(** When no array element and no property value of a JS value is
    unrepresentable, the destructor of [BackendMessageFromJs] releases
    exactly the blocks that [from_js_value_impl] allocated for it, each
    once (in another order): nothing leaks and nothing is freed twice. *)
Theorem free_releases_allocations (oor : double -> Z) (v : js_value) :
  children_representable v = true ->
  exists blocks, free_raw_value (from_js_value_impl oor v) = Some blocks
                 /\ Permutation blocks (from_js_allocations oor v).
Proof.
  revert v.
  apply (js_value_ind_children (fun v => children_representable v = true ->
           exists blocks, free_raw_value (from_js_value_impl oor v) = Some blocks
                          /\ Permutation blocks (from_js_allocations oor v))).
  - intros v Hv _; destruct v; try contradiction;
      try (eexists; split; [reflexivity | apply Permutation_refl]).
    exists []; split; [|apply perm_nil].
    cbn [from_js_value_impl]; unfold number_message;
      destruct (double_eq _ _); reflexivity.
  - intros elems Hall Hrep; rewrite from_js_array_cells.
    destruct (free_cells_allocations oor elems Hall Hrep) as [bl [Hbl Hp]].
    exists (bl ++ [BlockListArray (List.length elems)]); split.
    + cbn [free_raw_value]; rewrite Hbl, length_map; reflexivity.
    + cbn [from_js_allocations].
      eapply perm_trans; [|apply Permutation_sym, Permutation_cons_append].
      apply Permutation_app; [exact Hp | apply Permutation_refl].
  - intros props Hall Hrep; rewrite from_js_object_cells.
    destruct (free_dict_allocations oor props Hall Hrep) as [bl [Hbl Hp]].
    exists (bl ++ [BlockDictKeys (List.length props); BlockDictValues (List.length props)]).
    split.
    + cbn [free_raw_value]; rewrite Hbl, length_map; reflexivity.
    + cbn [from_js_allocations].
      eapply perm_trans; [apply Permutation_app_comm|]; simpl.
      apply perm_skip, perm_skip; exact Hp.
Qed.

Lemma free_releases_allocations_witness :
  children_representable
    (JsObject [("k"%string, JsArray [JsString "a"; JsSymbol])]) = false /\
  children_representable
    (JsObject [("k"%string, JsArray [JsString "a"; JsNull])]) = true /\
  exists blocks,
    free_raw_value (from_js_value_impl u64_saturating
      (JsObject [("k"%string, JsArray [JsString "a"; JsNull])])) = Some blocks
    /\ Permutation blocks (from_js_allocations u64_saturating
         (JsObject [("k"%string, JsArray [JsString "a"; JsNull])])).
Proof.
  split; [reflexivity|]; split; [reflexivity|].
  apply (free_releases_allocations u64_saturating
    (JsObject [("k"%string, JsArray [JsString "a"; JsNull])])).
  reflexivity.
Defined.

(** ** Errors thrown to JS *)





(** ** Receiving a message that cannot be decoded *)

(** After a successful receive, [recv_message_sync] ends in the escaping
    [std::logic_error], and [GetResult] of the asynchronous worker throws
    (so the callback is never called), exactly when the received message
    is not decodable: it contains [Invalid] at some depth, an unwritten
    cell, or a dict whose key and value arrays differ in length. *)
Theorem undecodable_receive_throws (desc : crosslocale_result -> string)
    (id : crosslocale_result -> option string) (m : crosslocale_message) :
  (NodeBackend_recv_message_sync desc id O (CROSSLOCALE_OK, m) = EscapedLogicError
     <-> decodable m = false) /\
  (GetResult desc id (Execute (CROSSLOCALE_OK, m)) = None <-> decodable m = false).
Proof.
  rewrite <- to_js_value_decodable.
  unfold NodeBackend_recv_message_sync, GetResult, Execute; simpl.
  destruct (to_js_value m); split; split; congruence.
Qed.
(** * The day-planning generator of task_kanri (src/index.tsx)

    A shallow embedding of the schedule-generation helpers (ceil15,
    formatTime, parseTime, hasOverlap, checkConflict, findAvailableSlot,
    findDinnerSlot) and of the handler of POST /api/schedule/generate,
    followed by the properties of the engine.

    Conventions of the embedding.
    - A [Date] is its time value: an integer count of milliseconds.  The
      local-time methods of Date (getMinutes, setHours, toTimeString, ...)
      are read in a zone with a constant offset, taken to be UTC, the zone
      of the Workers runtime; they are written with the day and time
      arithmetic of ECMAScript (Day, MakeTime, MakeDate).  The Dates made
      from the clock, from constants and from the clock strings of a day
      plan are valid ones, with time values in the range in which Date
      arithmetic is exact.  The end of the block of a backlog task is made
      from the stored duration of the task, which is any number: it may be
      an Invalid Date, and is modelled as such ([newDate]).
    - A JavaScript number that holds a count of minutes or an offset is an
      integer of [Z].
    - [while] loops take a fuel argument and return [None] when it runs
      out; a [for] loop over a constant arithmetic progression runs over
      the list of its loop-variable values.
    - An array that is pushed to is a list that is appended to.
    - [String.prototype.localeCompare] is the collation of the host, which
      the model does not fix: it is a parameter, [localeCompare], of the
      final sort and of the handler. *)

From Stdlib Require Import ZArith List String Ascii Bool Lia Permutation.
From Stdlib Require Import DecimalString Sorted.
Import ListNotations.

## TASK GOAL
Stop after the line containing "once (in another": print exactly the lines from the start of the entries above up to it, that line included.

## WRITTEN RESPONSE
(** When no array element and no property value of a JS value is
    unrepresentable, the destructor of [BackendMessageFromJs] releases
    exactly the blocks that [from_js_value_impl] allocated for it, each
    once (in another order): nothing leaks and nothing is freed twice. *)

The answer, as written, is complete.